Vita a tenté de trouver une autre voie et de se réaliser à travers sa passion pour l’écriture. Toute sa vie, elle s’est efforcée de concilier l’inconciliable, refusant de sacrifier ses passions amoureuses, sa respectabilité, son statut social ou ses ambitions littéraires. Lorsqu’elle ne parvenait plus à jongler entre ces différents aspects de sa vie — inconciliables mais absolument indispensables — Vita a dû alors trancher, sacrifier, décevoir, blesser. Indubitablement, elle a pu se montrer dure et égoïste avec ses amantes sommées de rester dans l’ombre et d’accepter une place secondaire par rapport à son mariage avec Harold Nicolson. Mais comment faire le tri entre les décisions qui étaient strictement imputables à la personnalité de Vita et celles qui ont été influencées par le contexte social de son époque ? Le sort réservé à Violet Trefusis, ostracisée et contrainte de s’exiler hors d’Angleterre à cause des rumeurs au sujet de son homosexualité, a sans doute été une terrible leçon. Terrifiée à l’idée d’être publiquement identifiée comme lesbienne — ce qui l’aurait condamnée à une mort sociale —, Vita n’a plus jamais laissé une relation amoureuse mettre véritablement en danger sa réputation. On peut juger les actes de Vita égoïstes et cruels ou bien les voir comme des preuves de son instinct de conservation. Après tout, survivre est toujours un choix égoïste. Il est de toute façon assez éclairant que la prétendue cruauté de Vita soit bien plus mise en avant que son esprit, son humour ou encore sa tendresse qui transparaissent pourtant dans chacune de ses lettres à Virginia Woolf. 

Car évidemment, si Vita Sackville-West avait été un homme, personne ne l’aurait accusée d’égoïsme ou de cruauté. Les choses n’auraient pas été présentées de cette façon. Rien dans le comportement de Vita n’aurait donné lieu à de telles critiques, et ses conquêtes féminines n’auraient suscité que de l’admiration. Jamais son épouse n’aurait été plainte ou considérée comme une victime. Si ses biographes, acculés par les faits, avaient été forcés d’admettre des actes cruels ou égoïstes, ceux-ci auraient été mis sur le compte d’une personnalité torturée — qui comme chacun le sait est le propre des écrivains.

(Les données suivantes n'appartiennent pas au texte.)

(** [C31] The emulation of CSR instructions follows the manual: an illegal
    instruction trap for a CSR instruction, found in mtval or fetched, on a CSR
    the emulation gives a value (the time, an open counter, the time delta for
    HS-mode) puts the old value in the destination register and steps over the
    instruction; when the instruction writes, the time delta gets the written,
    set or cleared value, and a write to any other CSR is delivered to the
    supervisor as an illegal instruction, as is any other use of the opcode. *)
Theorem csr_insn_emulated pl cur junk w insn r m d :
  0 <= cur < 128 -> fw_ready m -> bytes_wf (m_umem m) -> hart m cur = Some d ->
  redirectable (sbi_platform_misa_extension pl) r (hd_csrs d) ->
  is_u64 insn -> illegal_on (m_umem m) (r_mepc r) w insn -> field insn 0 7 = OP_SYSTEM ->
  let csr := field insn 20 12 in
  let rs1 := field insn 15 5 in
  let o := sbi_illegal_insn_handler pl cur junk w r m in
  let illegal := handed_over cur CAUSE_ILLEGAL_INSTRUCTION insn r d (m_umem m) o in
  match emulated_csr m d (prev_mode r) (prev_virt r) csr with
  | None => illegal
  | Some old =>
      match csr_op (field insn 12 3) rs1 (reg (Z.to_nat rs1) r) old with
      | None => illegal
      | Some (new, write) =>
          if write && negb (csr =? CSR_HTIMEDELTA) then illegal
          else exists p,
            o = (Ret (0, set_mepc (add64 (r_mepc r) 4) (set_reg (Z.to_nat (field insn 7 5)) old r)),
                 if write then put_hart cur (hd_set_time_delta new d) (set_m_pmu p m) else set_m_pmu p m)
      end
  end.
Proof.
  intros Hc Hf W Hd Hr Hu Ho Hop csr rs1 o illegal.
  destruct (illegal_handler_run pl cur junk w insn r m Hc Hf W Ho) as (p & E). destruct Ho as [Hq _].
  subst illegal o. rewrite E, call_illegal_dispatch, Hop by done. clear E. change (OP_SYSTEM =? OP_SYSTEM) with true. cbv iota.
  pose proof (λ x, truly_illegal_handed_over pl cur x r (set_m_pmu p m) d Hd Hr) as Hill.
  change (m_umem (set_m_pmu p m)) with (m_umem m) in Hill.
  unfold system_opcode_insn. rewrite csr_num_field. fold csr.
  rewrite (bind_Ret _ _ _ _ _ (csr_read_emulated cur csr r (set_m_pmu p m) d Hd)).
  change (emulated_csr (set_m_pmu p m) d) with (emulated_csr m d).
  destruct (emulated_csr m d (prev_mode r) (prev_virt r) csr) as [old|] eqn:Ev; [|apply Hill].
  assert (Ers : Z.land (shr64 insn 15) 0x1f = rs1).
  { unfold shr64. change (15 mod 64) with 15. change 0x1f with (2 ^ 5 - 1). apply field_shiftr; lia. }
  assert (Erv : GET_RS1 insn r = reg (Z.to_nat rs1) r).
  { unfold GET_RS1. rewrite reg_index_field by (done || (unfold SH_RS1; lia)). done. }
  rewrite Ers, Erv, csr_update_op.
  destruct (csr_op (field insn 12 3) rs1 (reg (Z.to_nat rs1) r) old) as [[new write]|]; [|apply Hill].
  assert (Erd : SET_RD insn old r = set_reg (Z.to_nat (field insn 7 5)) old r).
  { unfold SET_RD. rewrite reg_index_field by (done || (unfold SH_RD; lia)). done. }
  destruct write; cbn [andb].
  - destruct (Z.eqb_spec csr CSR_HTIMEDELTA) as [Ec|Ec]; cbn [negb].
    + assert (Hm : (prev_mode r =? PRV_S) && negb (prev_virt r) = true).
      { unfold emulated_csr in Ev. rewrite Ec in Ev. change (CSR_HTIMEDELTA =? CSR_HTIMEDELTA) with true in Ev. cbv iota in Ev.
        by destruct ((prev_mode r =? PRV_S) && negb (prev_virt r)). }
      exists p. pose proof (csr_write_emulated cur csr r new (set_m_pmu p m) d Hd) as Ew.
      rewrite Ec, Hm in Ew. change (CSR_HTIMEDELTA =? CSR_HTIMEDELTA) with true in Ew. cbn [andb] in Ew. rewrite Ec.
      rewrite (bind_Ret _ _ _ _ _ Ew). cbn [truthy Z.eqb negb]. by rewrite Erd.
    + pose proof (csr_write_emulated cur csr r new (set_m_pmu p m) d Hd) as Ew.
      rewrite (proj2 (Z.eqb_neq _ _) Ec) in Ew. cbn [andb] in Ew. rewrite (bind_Ret _ _ _ _ _ Ew). apply Hill.
  - exists p. rewrite bind_ret_l. cbn [truthy Z.eqb negb]. by rewrite Erd.
Qed.

(** [rdtime a5] on the demonstration machine, from the instruction in mtval. *)
Lemma csr_insn_emulated_witness :
  exists p, sbi_illegal_insn_handler bare_platform 0 0 0xc01027f3 demo_regs demo_user =
    (Ret (0, TrapRegs (<[15%nat := 0]> (replicate 32 7)) 0x1004 0x800), set_m_pmu p demo_user).
Proof.
  exact (csr_insn_emulated bare_platform 0 0 0xc01027f3 0xc01027f3 demo_regs demo_user (demo_hart SBI_HSM_STATE_STARTED)
    ltac:(lia) fw_ready_demo demo_bytes_wf eq_refl
    ltac:(constructor; [unfold is_u64; cbn; lia|reflexivity|by left]) ltac:(unfold is_u64; lia)
    (conj eq_refl eq_refl) eq_refl).
Defined.

(** Every other instruction of 32 bits goes back to the supervisor. *)
Lemma other_insn_illegal pl cur junk w insn r m d :
  0 <= cur < 128 -> fw_ready m -> bytes_wf (m_umem m) -> hart m cur = Some d ->
  redirectable (sbi_platform_misa_extension pl) r (hd_csrs d) ->
  illegal_on (m_umem m) (r_mepc r) w insn -> field insn 0 7 <> OP_SYSTEM ->
  handed_over cur CAUSE_ILLEGAL_INSTRUCTION insn r d (m_umem m) (sbi_illegal_insn_handler pl cur junk w r m).
Proof.
  intros Hc Hf W Hd Hr Ho Hop. destruct (illegal_handler_run pl cur junk w insn r m Hc Hf W Ho) as (p & E).
  rewrite E, call_illegal_dispatch, (proj2 (Z.eqb_neq _ _) Hop) by apply Ho.
  by apply (truly_illegal_handed_over pl cur insn r (set_m_pmu p m)).
Qed.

Et dans le même temps, on aurait fermement rappelé la nécessité, au nom de l’Art, de séparer l’homme de l’artiste.

Une trajectoire individuelle

Persuadée d’appartenir à une élite aristocratique, Vita Sackville-West a toujours refusé de s’associer à un quelconque mouvement collectif. Durant toute sa vie, elle a par exemple clamé sa détestation du féminisme, alors même qu’elle s’est constamment appliquée à s’émanciper de toutes les limitations qui lui étaient imposées en tant que femme. Conservatrice, voire franchement classiste, et imprégnée des valeurs de son milieu, Vita n’a jamais eu le désir de transgresser ouvertement les règles. Elle a plutôt choisi une forme de compromis, matérialisé par son mariage avec Harold Nicolson, lui aussi homosexuel, qui lui a permis de vivre sa vie amoureuse tout en sauvegardant les apparences.  

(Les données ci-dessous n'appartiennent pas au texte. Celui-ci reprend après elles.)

Lemma ecall_return_spec extid (b : bool) rc out r :
  length (gprs r) = 32%nat -> - 2 ^ 31 <= rc < 2 ^ 31 -> (is_legacy extid = true -> b = true) ->
  returned extid r (ecall_return b rc out r).
Proof.
  intros Hl Hr Hb. unfold ecall_return.
  set (rc' := if rc <? SBI_LAST_ERR then SBI_EFAIL else rc).
  assert (Hrc : -8 <= rc' < 2 ^ 31).
  { subst rc'. unfold SBI_LAST_ERR, SBI_EALREADY_STOPPED, SBI_EFAIL.
    destruct (Z.ltb_spec rc (-8)); lia. }
  assert (Hu : u64 rc' = if rc' <? 0 then rc' + 2 ^ 64 else rc').
  { unfold u64. destruct (Z.ltb_spec rc' 0).
    - symmetry. apply (Z.mod_unique_pos _ _ (-1)); lia.
    - apply Z.mod_small. lia. }
  assert (Ha0 : is_u64 (u64 rc') /\ (u64 rc' < 2 ^ 31 \/ 2 ^ 64 - 8 <= u64 rc')).
  { rewrite Hu. unfold is_u64. destruct (Z.ltb_spec rc' 0); lia. }
  destruct b; constructor; cbn [r_mepc r_mstatus gprs set_reg set_mepc].
  - done.
  - done.
  - intros i H1 _. by rewrite list_lookup_insert_ne.
  - intros _. unfold a1, reg. cbn. by rewrite list_lookup_insert_ne.
  - unfold a0, reg. cbn. rewrite list_lookup_insert_eq by lia. done.
  - done.
  - done.
  - intros i H1 H2. by rewrite !list_lookup_insert_ne.
  - intros H. by specialize (Hb H).
  - unfold a0, reg. cbn. rewrite list_lookup_insert_ne, list_lookup_insert_eq by (done || lia). done.
Qed.

(** A call to an extension that is not registered is answered, always, with
    "not supported": it returns to the next instruction with that code in a0 and
    0 in a1, and changes nothing else in the registers and nothing at all in the
    machine. *)
Theorem ecall_unknown_extension (r : sbi_trap_regs) (m : machine) :
  find_ext (m_exts m) (a7 r) = None -> length (gprs r) = 32%nat ->
  exists r', sbi_ecall_handler world polls pl depth cur r m = (Ret (0, r'), m) /\
    r_mepc r' = add64 (r_mepc r) 4 /\ r_mstatus r' = r_mstatus r /\
    a0 r' = 2 ^ 64 + SBI_ENOTSUPP /\ a1 r' = 0 /\
    forall i, i <> 10%nat -> i <> 11%nat -> gprs r' !! i = gprs r !! i.
Proof.
  intros Hf Hl. unfold sbi_ecall_handler, sbi_ecall_find_extension. cbv zeta. rewrite bind_gets, Hf.
  cbn [mbind option_bind]. rewrite bind_ret_l. eexists. split; [reflexivity|].
  split; [done|]. split; [done|]. unfold a0, a1, reg. cbn.
  rewrite list_lookup_insert_ne, !list_lookup_insert_eq by (done || (rewrite ?length_insert; lia)).
  split; [done|]. split; [done|]. intros i H1 H2. by rewrite !list_lookup_insert_ne.
Qed.

(** The calling convention: when the handler of a registered extension
    returns a code and a value, the call returns to the instruction after the
    ecall with every register but a0 and a1 as the caller left it; a0 holds the
    code, or the generic failure for codes outside the specification; a1 holds
    the value, except for legacy calls, which keep a1. *)
Theorem ecall_calling_convention (r : sbi_trap_regs) (m m1 : machine) (e : sbi_ecall_extension)
    (f : ecall_fn) (res : ecall_result) :
  find_ext (m_exts m) (a7 r) = Some e -> ext_handle e = Some f ->
  call_handle world polls pl depth cur f (a7 r) (a6 r) r m = (Ret res, m1) ->
  - 2 ^ 31 <= res_code res < 2 ^ 31 -> res_code res <> SBI_ETRAP -> length (gprs r) = 32%nat ->
  exists r', sbi_ecall_handler world polls pl depth cur r m = (Ret (0, r'), m1) /\
    returned (a7 r) r r' /\
    a0 r' = u64 (if res_code res <? SBI_LAST_ERR then SBI_EFAIL else res_code res) /\
    (is_legacy (a7 r) = false -> a1 r' = default 0 (res_out res)).
Proof.
  intros Hf Hh Hc Hi Ht Hl. unfold sbi_ecall_handler, sbi_ecall_find_extension. cbv zeta.
  rewrite bind_gets, Hf. cbn [mbind option_bind]. rewrite Hh, bind_assoc, (bind_Ret _ _ _ _ _ Hc), bind_ret_l.
  apply Z.eqb_neq in Ht. rewrite Ht. eexists. split; [reflexivity|].
  split; [by apply ecall_return_spec|]. unfold ecall_return. split.
  - unfold a0, reg. destruct (is_legacy (a7 r)); cbn; rewrite ?list_lookup_insert_ne by done;
      by rewrite list_lookup_insert_eq by lia.
  - intros ->. unfold a1, reg. cbn. by rewrite list_lookup_insert_eq by (rewrite length_insert; lia).
Qed.

(** The calls of the base extension and what they report. *)
Definition base_value (m : machine) (d : hart_data) (funcid probed : Z) : option Z :=
  if funcid =? 0 then Some 3
  else if funcid =? 1 then Some (m_impid m)
  else if funcid =? 2 then Some 9
  else if funcid =? 3 then
    match find_ext (m_exts m) probed with
    | None => Some 0
    | Some e => match ext_probe e with None => Some 1 | Some _ => None end
    end
  else if funcid =? 4 then Some (default 0 (hd_csrs d !! CSR_MVENDORID))
  else if funcid =? 5 then Some (default 0 (hd_csrs d !! CSR_MARCHID))
  else if funcid =? 6 then Some (default 0 (hd_csrs d !! CSR_MIMPID))
  else None.

(** The base extension reports what it should: version 0.3 of the
    specification, the implementation's identity and version, the identity
    registers of the hart, and whether an extension is there; it always returns,
    with success, and leaves the machine as it was. *)
Theorem ecall_base_reports (r : sbi_trap_regs) (m : machine) (d : hart_data) (v : Z) :
  find_ext (m_exts m) (a7 r) = Some ecall_base -> hart m cur = Some d -> length (gprs r) = 32%nat ->
  base_value m d (a6 r) (a0 r) = Some v -> a7 r = SBI_EXT_BASE ->
  exists r', sbi_ecall_handler world polls pl depth cur r m = (Ret (0, r'), m) /\
    returned SBI_EXT_BASE r r' /\ a0 r' = 0 /\ a1 r' = v.
Proof.
  intros Hf Hd Hl Hv H7. unfold sbi_ecall_handler, sbi_ecall_find_extension. cbv zeta.
  rewrite bind_gets, Hf, H7. cbn [mbind option_bind ext_handle ecall_base call_handle].
  assert (Hcsr : forall c, this_csr cur (csr_read c) m = (Ret (default 0 (hd_csrs d !! c)), m)).
  { intros c. apply (on_hart_read _ _ _ d); [done|]. by destruct d. }
  assert (Hb : sbi_ecall_base_handler pl cur (a6 r) r m = (Ret (value v), m)).
  { unfold base_value in Hv. unfold sbi_ecall_base_handler.
    destruct (a6 r =? 0); [by injection Hv as <-|]. destruct (a6 r =? 1); [by injection Hv as <-|].
    destruct (a6 r =? 2); [by injection Hv as <-|]. destruct (Z.eqb_spec (a6 r) 3) as [E3|E3].
    { rewrite E3. cbn [Z.eqb Pos.eqb]. unfold sbi_ecall_base_probe, sbi_ecall_find_extension. rewrite bind_gets.
      destruct (find_ext (m_exts m) (a0 r)) as [e|]; [|by injection Hv as <-].
      destruct (ext_probe e); [discriminate|by injection Hv as <-]. }
    destruct (a6 r =? 4); [by injection Hv as <-; rewrite (bind_Ret _ _ _ _ _ (Hcsr _))|].
    destruct (a6 r =? 5); [by injection Hv as <-; rewrite (bind_Ret _ _ _ _ _ (Hcsr _))|].
    destruct (a6 r =? 6); [by injection Hv as <-; rewrite (bind_Ret _ _ _ _ _ (Hcsr _))|discriminate]. }
  rewrite bind_assoc, (bind_Ret _ _ _ _ _ Hb), bind_ret_l. eexists. split; [reflexivity|].
  split; [by apply ecall_return_spec; [|cbn; lia|]|]. unfold ecall_return, a0, a1, reg. cbn.
  rewrite list_lookup_insert_ne, !list_lookup_insert_eq by (done || (rewrite ?length_insert; lia)). done.
Qed.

De Vita Sackville-West, il faut sans doute retenir la façon intransigeante dont elle a cultivé son individualité, à une époque où une telle affirmation de soi était refusée à la plupart des femmes, considérées comme des propriétés, des outils de production et de reproduction.

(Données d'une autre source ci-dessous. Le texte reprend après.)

(** [if (scratch->options & SBI_SCRATCH_NO_BOOT_PRINTS) return;] *)
Definition unless_silent (options : Z) (c : M machine unit) : M machine unit :=
  if truthy (Z.land options SBI_SCRATCH_NO_BOOT_PRINTS) then ret tt else c.

Definition BANNER : string :=
  line "   ____                    _____ ____ _____" ++
  line "  / __ \                  / ____|  _ \_   _|" ++
  line " | |  | |_ __   ___ _ __ | (___ | |_) || |" ++
  line " | |  | | '_ \ / _ \ '_ \ \___ \|  _ < | |" ++
  line " | |__| | |_) |  __/ | | |____) | |_) || |_" ++
  line "  \____/| .__/ \___|_| |_|_____/|____/_____|" ++
  line "        | |" ++
  line (line "        |_|").

Definition OPENSBI_VERSION_MAJOR : Z := 0.
Definition OPENSBI_VERSION_MINOR : Z := 9.

Definition newline : string := line "".

Definition sbi_boot_print_banner (options : Z) : M machine unit :=
  unless_silent options
    (match bi_version_git bi with
     | Some v => printf (newline ++ line "OpenSBI %s") [AStr (Some v)]
     | None => printf (newline ++ line "OpenSBI v%d.%d") [ANum OPENSBI_VERSION_MAJOR; ANum OPENSBI_VERSION_MINOR]
     end ;;;
     match bi_build_time bi with Some v => printf (line "Build time: %s") [AStr (Some v)] | None => ret tt end ;;;
     match bi_build_compiler bi with Some v => printf (line "Build compiler: %s") [AStr (Some v)] | None => ret tt end ;;;
     printf BANNER [])%sbi.

(** [(dev) ? dev->name : "---"] *)
Definition name_of {D} (dev : option D) (name : D → list Z) : argument :=
  AStr (Some (match dev with Some d => name d | None => chars "---" end)).

Definition SBI_SRST_RESET_TYPE_SHUTDOWN : Z := 0.
Definition SBI_SRST_RESET_TYPE_COLD_REBOOT : Z := 1.

Definition sbi_boot_print_general (options fw_start fw_size : Z) : M machine unit :=
  unless_silent options
    (printf (line "Platform Name             : %s") [AStr (Some (sbi_platform_name bi pl))] ;;;
     str <- with_str bi (sbi_platform_get_features_str pl) ;;
     printf (line "Platform Features         : %s") [AStr (Some str)] ;;;
     printf (line "Platform HART Count       : %u") [ANum (sbi_platform_hart_count pl)] ;;;
     idev <- sbi_ipi_get_device ;;
     printf (line "Platform IPI Device       : %s") [name_of idev (λ _, bi_ipi_name bi)] ;;;
     tdev <- sbi_timer_get_device ;;
     printf (line "Platform Timer Device     : %s @ %luHz")
       [name_of tdev (λ _, bi_timer_name bi); ANum (match tdev with Some d => timer_freq d | None => 0 end)] ;;;
     cdev <- sbi_console_get_device ;;
     printf (line "Platform Console Device   : %s") [name_of cdev (λ _, bi_console_name bi)] ;;;
     hdev <- sbi_hsm_get_device ;;
     printf (line "Platform HSM Device       : %s") [name_of hdev (λ _, bi_hsm_name bi)] ;;;
     srdev <- sbi_system_reset_get_device SBI_SRST_RESET_TYPE_COLD_REBOOT 0 ;;
     printf (line "Platform Reboot Device    : %s") [name_of srdev (bi_reset_name bi)] ;;;
     srdev <- sbi_system_reset_get_device SBI_SRST_RESET_TYPE_SHUTDOWN 0 ;;
     printf (line "Platform Shutdown Device  : %s") [name_of srdev (bi_reset_name bi)] ;;;
     printf (line "Firmware Base             : 0x%lx") [ANum fw_start] ;;;
     printf (line "Firmware Size             : %d KB") [ANum (u32 (fw_size / 1024))] ;;;
     printf (line "Runtime SBI Version       : %d.%d") [ANum SBI_ECALL_VERSION_MAJOR; ANum SBI_ECALL_VERSION_MINOR] ;;;
     printf newline [])%sbi.

Definition sbi_boot_print_domains (options : Z) : M machine unit :=
  unless_silent options (sbi_domain_dump_all (chars "      ")).

(** The string in the bytes that misa_string leaves. *)
Fixpoint string_of (l : list Z) : option (list Z) :=
  match l with
  | [] => None
  | c :: l' => if c =? 0 then Some [] else cons c <$> string_of l'
  end.

Definition sbi_boot_print_hart (options hartid : Z) : M machine unit :=
  (dom <- domain_ptr hartid ;;
   unless_silent options
     (xlen <- on_hart hartid (hart_csr (misa_xlen (sbi_platform_misa_xlen bi pl))) ;;
      (if xlen <? 1 then printf (line "Error %d getting MISA XLEN") [ANum xlen] ;;; stop hart_hang else ret tt) ;;;
      printf (line "Boot HART ID              : %u") [ANum hartid] ;;;
      (match dom with
       | None => stop wild_access
       | Some p => printf (line "Boot HART Domain          : %s") [AStr (Some (bi_domain_name bi p))]
       end) ;;;
      isa <- on_hart hartid (hart_csr (misa_string (sbi_platform_misa_extension pl) xlen 128)) ;;
      (match string_of isa with
       | None => stop wild_access
       | Some str => printf (line "Boot HART ISA             : %s") [AStr (Some str)]
       end) ;;;
      hf <- thishart_features hartid ;;
      str <- with_str bi (sbi_hart_get_features_str hf) ;;
      printf (line "Boot HART Features        : %s") [AStr (Some str)] ;;;
      printf (line "Boot HART PMP Count       : %d") [ANum (pmp_count hf)] ;;;
      printf (line "Boot HART PMP Granularity : %lu") [ANum (pmp_gran hf)] ;;;
      printf (line "Boot HART PMP Address Bits: %d") [ANum (pmp_addr_bits hf)] ;;;
      printf (line "Boot HART MHPM Count      : %d") [ANum (mhpm_count hf)] ;;;
      sbi_hart_delegation_dump hartid (chars "Boot HART ") (chars "         ")))%sbi.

L’inlassable quête de soi menée par Vita à travers ses amours, sa poésie, ses romans et ses célèbres jardins du château de Sissinghurst aura été constamment entravée. Le fait qu’on se souvienne d’elle, non pas sous son nom d’épouse, mais sous celui de Sackville-West — le nom de ses ancêtres, son nom de poétesse et de romancière, le nom qu’elle a toujours refusé d’abandonner — est peut-être l’une des preuves les plus éclatantes de son succès.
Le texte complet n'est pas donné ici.